[Corpora-List] Semantics, Memory, and Emotion II: first CFP

Yonatan Ginzburg yonatan.ginzburg at paris7.jussieu.fr
Thu Mar 17 19:59:30 CET 2022

Semantics, Memory, and Emotion II, Paris September 6-7, 2022

First CFP

There is a tendency in cognitive science to avoid the development of theories that attempt large scale integration of domains which appear to be closely related (Gigerenzer, 2010; Dale, Fusaroli, Duran, and Richardson 2013). Natural language semantics has for many years been driven by an integrative theoretical approach, dynamic semantics, whose main slogan is "meaning as transitions between contexts", where the formal notion of context is to be construed as cognitive states.

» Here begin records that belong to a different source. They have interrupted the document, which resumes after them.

Lemma list_event_rules_same o site name db db' :
  same_rules db db' ->
  unmatched <$> list_event_rules o site name db = unmatched <$> list_event_rules o site name db'.
Proof.
  intros H. unfold list_event_rules.
  rewrite <- 2(sort_by_fmap unmatched oldest_first oldest_first) by done. f_equal.
  match goal with |- unmatched <$> List.filter ?p _ = _ => rewrite <- 2(filter_fmap unmatched p p) by done end.
  by rewrite H.
Qed.

(** *** The rules the matcher lists are those that owe a run *)

Lemma resolve_actions_filled payload actions defs :
  resolve_actions payload actions = Ok defs <-> Forall2 (filled payload) actions defs.
Proof.
  revert defs. induction actions as [|a actions IH]; intros defs; cbn [resolve_actions].
  { split; [by intros [= <-]|by intros ->%Forall2_nil_inv_l]. }
  rewrite result_bind_ok. split.
  - intros (params & Hp & H). apply result_bind_ok in H as (steps & Hs & [= <-]). constructor; [by split_and!|by apply IH].
  - intros (d & rest & (E1 & E2 & E3 & E4 & Hp) & Hs & ->)%Forall2_cons_inv_l. exists (sd_params d). split; [done|].
    apply IH in Hs. rewrite Hs. simpl. rewrite <- E1, <- E2, <- E3, <- E4. by destruct d.
Qed.

Lemma react_fires w payload defs : w_trigger_kind w = s!"event" -> w_trigger_event w <> None ->
  react w payload = Fires defs
  <-> (exists cs, read_conditions (w_conditions w) = Some cs /\ forall c, c ∈ cs -> meets c payload)
      /\ exists actions, read_steps (w_steps w) = Ok actions /\ Forall2 (filled payload) actions defs.
Proof.
  intros Hk He. unfold react, from_workflow, workflow_trigger. rewrite Hk.
  change (default Manual (trigger_kind_parse s!"event")) with Event. cbv iota.
  destruct (w_trigger_event w) as [event|]; [|done]. cbn [ok_or result_bind].
  destruct (read_conditions (w_conditions w)) as [cs|]; cbn [ok_or result_bind]; [|split; [done|intros [(? & ? & _) _]; done]].
  destruct (read_steps (w_steps w)) as [actions|]; [|split; [done|intros [_ (? & ? & _)]; done]].
  unfold resolve_steps. cbn [ru_conditions ru_actions].
  assert (Hall : all_hold cs payload = true <-> forall c, c ∈ cs -> meets c payload).
  { unfold all_hold. rewrite forallb_elem. by setoid_rewrite holds_meets. }
  destruct (all_hold cs payload) eqn:Eh; cbn [negb].
  - destruct (resolve_actions payload actions) as [steps|] eqn:Er.
    + split.
      * intros [= <-]. split; [exists cs; split; [done|by apply Hall]|]. exists actions. by rewrite <- resolve_actions_filled.
      * intros [_ (actions' & [= <-] & Hf)]. apply resolve_actions_filled in Hf. congruence.
    + split; [done|]. intros [_ (actions' & [= <-] & Hf)]. apply resolve_actions_filled in Hf. congruence.
  - split; [done|]. intros [(cs' & [= <-] & H) _]. apply Hall in H. done.
Qed.

(** The listed rules that fire, with the steps of their runs. *)
Definition firing (payload : value) (w : workflow) : option (workflow * list step_definition) :=
  match react w payload with Fires defs => Some (w, defs) | _ => None end.
Definition owed_runs (db : store) (e : event_row) : list (workflow * list step_definition) :=
  match ev_organization_id e with
  | None => []
  | Some organization => omap (firing (ev_payload e)) (list_event_rules organization (ev_site_id e) (ev_name e) db)
  end.

Lemma omap_firing_fst payload l : (omap (firing payload) l).*1 = List.filter (fires payload) l.
Proof.
  induction l as [|w l IH]; [done|]. cbn. unfold firing, fires in *. destruct (react w payload); cbn; by rewrite ?IH.
Qed.

#[local] Instance oldest_first_laws : CmpLaws oldest_first :=
  then_with_laws (fun a b => Z.compare (w_created_at a) (w_created_at b)) (fun a b => Z.compare (w_id a) (w_id b)).

Lemma oldest_first_le a b : cmp_le oldest_first a b -> no_newer a b.
Proof.
  unfold cmp_le, oldest_first, then_with, no_newer.
  destruct (Z.compare_spec (w_created_at a) (w_created_at b)); [|by left; lia|done].
  destruct (Z.compare_spec (w_id a) (w_id b)); [right; lia|right; lia|done].
Qed.

Lemma owed_runs_owed db e : owed_to db e (owed_runs db e).
Proof.
  unfold owed_runs. destruct (ev_organization_id e) as [o|] eqn:Eo.
  2: { split; [|apply submseteq_nil_l|constructor]. intros w defs. split; [by intros ?%elem_of_nil|].
       intros [_ [_ _ Ht _ _ _]]. congruence. }
  unfold list_event_rules. match goal with |- context [List.filter ?p (workflows db)] => set (listed := p) end.
  split.
  - intros w defs. rewrite list_elem_of_omap. unfold firing. split.
    + intros (w' & Hw & H). destruct (react w' (ev_payload e)) as [defs'| |] eqn:Er; [|done..]. injection H as -> ->.
      apply (sort_by_elem oldest_first), elem_of_filter_bool in Hw as [Hw Hl]. split; [done|]. unfold listed in Hl.
      apply andb_true_iff in Hl as [[[[Hk%str_eqb_eq He]%andb_true_iff Hn%bool_decide_eq_true]%andb_true_iff Ho%Z.eqb_eq]%andb_true_iff Hs].
      apply react_fires in Er as [Hc Ha]; [|done|by rewrite Hn].
      split; [done|done|by rewrite Eo, Ho| |done|done].
      destruct (w_site_id w) as [site|]; [right|by left]. destruct (ev_site_id e) as [site'|]; [|done].
      apply Z.eqb_eq in Hs as ->. by exists site'.
    + intros [Hw [[Hk Hn] He Ht Hs Hc Ha]]. exists w. split.
      * apply (sort_by_elem oldest_first), elem_of_filter_bool. split; [done|]. unfold listed. rewrite Hk, str_eqb_refl, He, Hn.
        rewrite Eo in Ht. injection Ht as ->. rewrite bool_decide_true, Z.eqb_refl by done. cbn [andb].
        destruct Hs as [->|(site & -> & ->)]; [done|]. apply Z.eqb_refl.
      * rewrite (proj2 (react_fires w (ev_payload e) defs Hk ltac:(by rewrite Hn))); [done|]. by split.
  - rewrite omap_firing_fst. etrans; [apply sublist_submseteq, sublist_filter|]. rewrite (sort_by_perm oldest_first).
    apply sublist_submseteq, sublist_filter.
  - rewrite omap_firing_fst. apply (sorted_sublist _ _ (sort_by oldest_first (List.filter listed (workflows db)))); [apply sublist_filter|].
    eapply sorted_weaken; [apply oldest_first_le|].
    apply (sort_by_sorted oldest_first).
Qed.

(** A run of a listed row is the same whatever its counters say. *)
Definition same_owed (a b : workflow * list step_definition) : Prop := unmatched a.1 = unmatched b.1 /\ a.2 = b.2.

Lemma react_unmatched payload w : react (unmatched w) payload = react w payload.
Proof.
  unfold react, from_workflow, workflow_trigger. simpl.
  destruct (trigger_kind_parse (w_trigger_kind w)) as [[]|]; simpl; try done.
  destruct (w_trigger_event w), (read_conditions _), (read_steps _); simpl; done.
Qed.

(** What the transaction has done so far, seen from the store it began with: [runs] with their steps. *)
Record drained (now : Z) (db : store) (owed : list (workflow * list step_definition))
  (runs : list (workflow_execution * list workflow_step)) (d : draining) : Prop := {
  dr_rules : same_rules db (d_store d);
  dr_started : Forall2 (starts now) owed runs;
  dr_runs : executions (d_store d) = executions db ++ runs.*1;
  dr_steps : steps (d_store d) = steps db ++ concat runs.*2;
  dr_list : d_started d = runs.*1;
  dr_count : d_matched d = length owed;
  dr_audit : audit (d_store d) = audit db
}.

Nonetheless, there is on the whole little contact with empirical work on the structure and dynamics of naturally occurring memory and appraisal systems, though these should figure in accounts of phenomena like anaphora, ellipsis, attitude reports, etc. Integrative empirical and theoretical approaches are necessary for understanding contexts and/as cognitive states, including the brain structures typically involved. Arguably, this becomes an even more pressing issue for accounts of multimodal phenomena such as laughter, gaze or pointing, given the increasing complexity of contextual structures that need to be postulated. Conversely, neuropsychological work on memory and emotion is a flourishing area and yet the lion’s share of studies are highly lab- and sentence-based and do not directly address spontaneous speech in conversational settings. There is also little work on using semantic tools or notions to directly model neural processing of natural language.

Semantics, Memory, and Emotion II is the second workshop following a successful first edition in 2021 (see http://dme-2021.llf-paris.fr) bringing together linguists, philosophers, neuroscientists, psychologists, and computer scientists to foster work on the interface between semantics, memory systems, emotion, and their embodiment in the brain.

Topics of interest include (but are not limited to) the following:

• Applications of Working Memory/Long-Term Memory in linguistic explanation: attention, capacity, forgetting, remembering • Formal models relating conversational context, working memory, and long-term memory • Propositional attitudes, appraisal, emotion and memory structures • Formal models of appraisal/emotion construction in semantic/pragmatic processing • Neural models of semantic notions such as concepts, emotions, signs • Neural models of context and (multimodal) meaning integration or non-integration • Implications of neural models for semantic theory • Implications of semantic theory for neural models: learnability, normativity, intentionality, phenomenality and beyond • Neuro-Atypicality and semantic processing in conversation: Dementia, schizophrenia, and neuro-degenerative processes in general • The time course of processing of semantic phenomena such as laughter, gesture, exclamations in relation to speech

Invited speakers:

Christine Bastin (University of Liège)

Chris Eliasmith (University of Waterloo, Canada)

Kristina Liefke (Ruhr Universität Bochum)

Markus Werning (Ruhr Universität Bochum)

Programme Committee:

Christine Bastin (University of Liège)

Robin Cooper (Gothenburg University)

Chris Eliasmith (University of Waterloo)

Jonathan Ginzburg (Université Paris Cité, chair)

Eleni Gregoromichelaki (Gothenburg University)

Patrick Healey (Queen Mary, University of London)

Alistair Knott (Soul Machines and University of Otago)

Andy Lücking (Goethe University Frankfurt and Université Paris Cité)

Kristina Liefke (Ruhr Universität Bochum)

Talya Sadeh (Ben Gurion University)

Markus Werning (Ruhr Universität Bochum)

Two forms of submission are possible for this workshop: 1. Full Paper: 4 pages + 1 page for references 2. Extended Abstract: 2 pages including references

Important dates: Deadline for submission: 8th June 2022 Notification of acceptance: 8 July 2022 Workshop session: 6-7 September 2022

If there is sufficient interest, we will organise publication as a special issue, probably with the journal "Topics in Cognitive Science".

----- Dale, Rick et al. (2013). ‘The Self-Organization of Human Interaction’. In: Psychology of Learning and Motivation. Ed. by Brian H. Ross. Psychology of Learning and Motivation 59. Academic Press. Chap. 2, pp. 43–95. doi: 10.1016/B978-0-12-407187-2.00002-2.

Gigerenzer, Gerd (2010). ‘Personal Reflections on Theory and Psychology’. In: Theory & Psychology 20.6, pp. 733–743. doi: 10.1177/0959354310378184.